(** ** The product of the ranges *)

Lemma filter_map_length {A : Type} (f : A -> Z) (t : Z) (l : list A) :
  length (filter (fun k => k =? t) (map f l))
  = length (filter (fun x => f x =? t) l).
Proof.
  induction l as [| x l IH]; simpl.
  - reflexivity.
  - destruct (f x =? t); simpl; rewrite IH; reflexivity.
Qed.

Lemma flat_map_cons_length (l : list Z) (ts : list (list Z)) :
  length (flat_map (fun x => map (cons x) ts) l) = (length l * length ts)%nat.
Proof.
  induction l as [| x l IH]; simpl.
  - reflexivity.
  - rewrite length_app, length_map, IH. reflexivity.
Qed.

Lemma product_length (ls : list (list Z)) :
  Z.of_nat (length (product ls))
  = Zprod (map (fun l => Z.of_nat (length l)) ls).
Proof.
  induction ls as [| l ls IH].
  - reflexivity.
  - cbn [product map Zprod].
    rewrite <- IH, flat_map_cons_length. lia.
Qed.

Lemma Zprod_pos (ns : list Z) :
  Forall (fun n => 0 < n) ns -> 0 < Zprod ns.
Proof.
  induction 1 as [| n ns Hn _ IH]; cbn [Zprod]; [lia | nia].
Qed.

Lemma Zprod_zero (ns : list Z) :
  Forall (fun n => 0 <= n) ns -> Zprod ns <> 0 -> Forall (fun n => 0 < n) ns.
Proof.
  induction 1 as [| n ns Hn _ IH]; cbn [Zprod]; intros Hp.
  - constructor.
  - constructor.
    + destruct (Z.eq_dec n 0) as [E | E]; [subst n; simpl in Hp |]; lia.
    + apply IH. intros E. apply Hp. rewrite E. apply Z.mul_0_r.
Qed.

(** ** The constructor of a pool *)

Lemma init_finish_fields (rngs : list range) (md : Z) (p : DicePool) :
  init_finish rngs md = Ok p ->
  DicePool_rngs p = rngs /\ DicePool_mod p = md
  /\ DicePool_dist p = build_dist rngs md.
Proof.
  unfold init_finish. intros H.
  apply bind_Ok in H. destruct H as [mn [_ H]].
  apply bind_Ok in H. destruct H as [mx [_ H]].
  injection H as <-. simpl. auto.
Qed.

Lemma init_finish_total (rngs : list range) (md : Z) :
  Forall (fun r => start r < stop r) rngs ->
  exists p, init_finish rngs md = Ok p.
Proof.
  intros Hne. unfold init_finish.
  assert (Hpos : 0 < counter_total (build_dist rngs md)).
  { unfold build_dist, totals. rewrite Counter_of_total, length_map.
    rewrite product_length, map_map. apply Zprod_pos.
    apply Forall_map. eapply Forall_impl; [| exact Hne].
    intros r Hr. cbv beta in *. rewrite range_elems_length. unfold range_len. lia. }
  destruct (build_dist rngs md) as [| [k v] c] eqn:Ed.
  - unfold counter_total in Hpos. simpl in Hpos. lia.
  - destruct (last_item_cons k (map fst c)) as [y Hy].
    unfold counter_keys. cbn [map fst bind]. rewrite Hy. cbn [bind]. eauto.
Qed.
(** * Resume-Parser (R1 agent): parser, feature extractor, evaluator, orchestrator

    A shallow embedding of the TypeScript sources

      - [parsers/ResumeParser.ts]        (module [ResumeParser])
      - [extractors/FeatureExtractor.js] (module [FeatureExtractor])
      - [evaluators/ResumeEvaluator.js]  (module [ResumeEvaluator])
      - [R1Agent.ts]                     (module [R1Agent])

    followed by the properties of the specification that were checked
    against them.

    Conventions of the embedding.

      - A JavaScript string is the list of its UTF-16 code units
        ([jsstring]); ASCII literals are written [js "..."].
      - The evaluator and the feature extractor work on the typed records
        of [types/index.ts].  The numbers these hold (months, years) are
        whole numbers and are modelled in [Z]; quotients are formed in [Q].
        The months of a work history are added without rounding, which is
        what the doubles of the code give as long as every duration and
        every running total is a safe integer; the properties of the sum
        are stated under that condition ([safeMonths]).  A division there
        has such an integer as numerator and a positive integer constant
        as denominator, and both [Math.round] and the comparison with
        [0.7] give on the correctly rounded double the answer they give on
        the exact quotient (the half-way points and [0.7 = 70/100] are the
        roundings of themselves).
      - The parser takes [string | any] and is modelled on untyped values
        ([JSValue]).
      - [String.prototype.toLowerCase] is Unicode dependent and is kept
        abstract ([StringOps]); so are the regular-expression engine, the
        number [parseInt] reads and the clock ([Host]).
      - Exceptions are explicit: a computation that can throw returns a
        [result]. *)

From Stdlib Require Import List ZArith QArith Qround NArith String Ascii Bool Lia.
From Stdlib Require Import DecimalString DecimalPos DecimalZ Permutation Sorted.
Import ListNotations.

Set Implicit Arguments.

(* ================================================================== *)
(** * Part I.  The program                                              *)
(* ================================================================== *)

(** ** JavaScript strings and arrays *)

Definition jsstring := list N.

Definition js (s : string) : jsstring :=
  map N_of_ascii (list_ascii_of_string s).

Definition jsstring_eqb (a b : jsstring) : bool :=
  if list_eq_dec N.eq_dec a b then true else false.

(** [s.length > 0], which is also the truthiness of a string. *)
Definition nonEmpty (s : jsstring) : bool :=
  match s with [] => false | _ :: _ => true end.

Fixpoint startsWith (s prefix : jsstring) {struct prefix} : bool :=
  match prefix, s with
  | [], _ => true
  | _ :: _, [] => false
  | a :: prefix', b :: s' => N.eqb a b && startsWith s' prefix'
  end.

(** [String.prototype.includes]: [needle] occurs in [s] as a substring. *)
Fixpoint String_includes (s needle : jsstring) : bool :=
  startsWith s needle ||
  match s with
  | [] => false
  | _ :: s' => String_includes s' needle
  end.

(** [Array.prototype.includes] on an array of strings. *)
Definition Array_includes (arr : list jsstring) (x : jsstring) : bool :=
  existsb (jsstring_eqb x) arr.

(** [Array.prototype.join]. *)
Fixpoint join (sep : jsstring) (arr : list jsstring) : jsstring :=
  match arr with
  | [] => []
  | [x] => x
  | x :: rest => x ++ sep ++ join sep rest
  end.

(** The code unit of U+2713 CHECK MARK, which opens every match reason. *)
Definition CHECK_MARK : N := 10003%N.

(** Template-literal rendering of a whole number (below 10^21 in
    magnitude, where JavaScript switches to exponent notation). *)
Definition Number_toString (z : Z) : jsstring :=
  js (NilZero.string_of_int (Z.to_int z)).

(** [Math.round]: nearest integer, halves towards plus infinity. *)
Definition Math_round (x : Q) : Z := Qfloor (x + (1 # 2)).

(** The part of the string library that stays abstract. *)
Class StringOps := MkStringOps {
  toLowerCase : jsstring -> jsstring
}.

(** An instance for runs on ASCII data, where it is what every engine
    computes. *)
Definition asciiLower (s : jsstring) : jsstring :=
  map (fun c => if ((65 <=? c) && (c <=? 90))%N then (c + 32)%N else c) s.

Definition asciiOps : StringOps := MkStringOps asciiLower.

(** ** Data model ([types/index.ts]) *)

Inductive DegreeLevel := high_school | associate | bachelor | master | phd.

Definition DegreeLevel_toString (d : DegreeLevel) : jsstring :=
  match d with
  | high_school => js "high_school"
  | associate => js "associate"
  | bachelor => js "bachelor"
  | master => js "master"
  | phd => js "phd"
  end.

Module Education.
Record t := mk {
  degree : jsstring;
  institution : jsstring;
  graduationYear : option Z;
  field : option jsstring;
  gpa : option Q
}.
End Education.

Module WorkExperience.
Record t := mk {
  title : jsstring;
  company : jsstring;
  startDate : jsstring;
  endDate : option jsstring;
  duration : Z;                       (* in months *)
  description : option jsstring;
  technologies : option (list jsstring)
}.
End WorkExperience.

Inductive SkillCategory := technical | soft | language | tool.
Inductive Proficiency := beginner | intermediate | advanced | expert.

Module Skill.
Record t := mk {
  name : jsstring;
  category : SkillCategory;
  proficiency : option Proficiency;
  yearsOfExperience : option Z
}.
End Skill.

PROBLEM REQUIREMENTS =
Please copy out each line of the material that holds the string "startsWith".

ANSWER BELOW =
Fixpoint startsWith (s prefix : jsstring) {struct prefix} : bool :=
  | a :: prefix', b :: s' => N.eqb a b && startsWith s' prefix'
  startsWith s needle ||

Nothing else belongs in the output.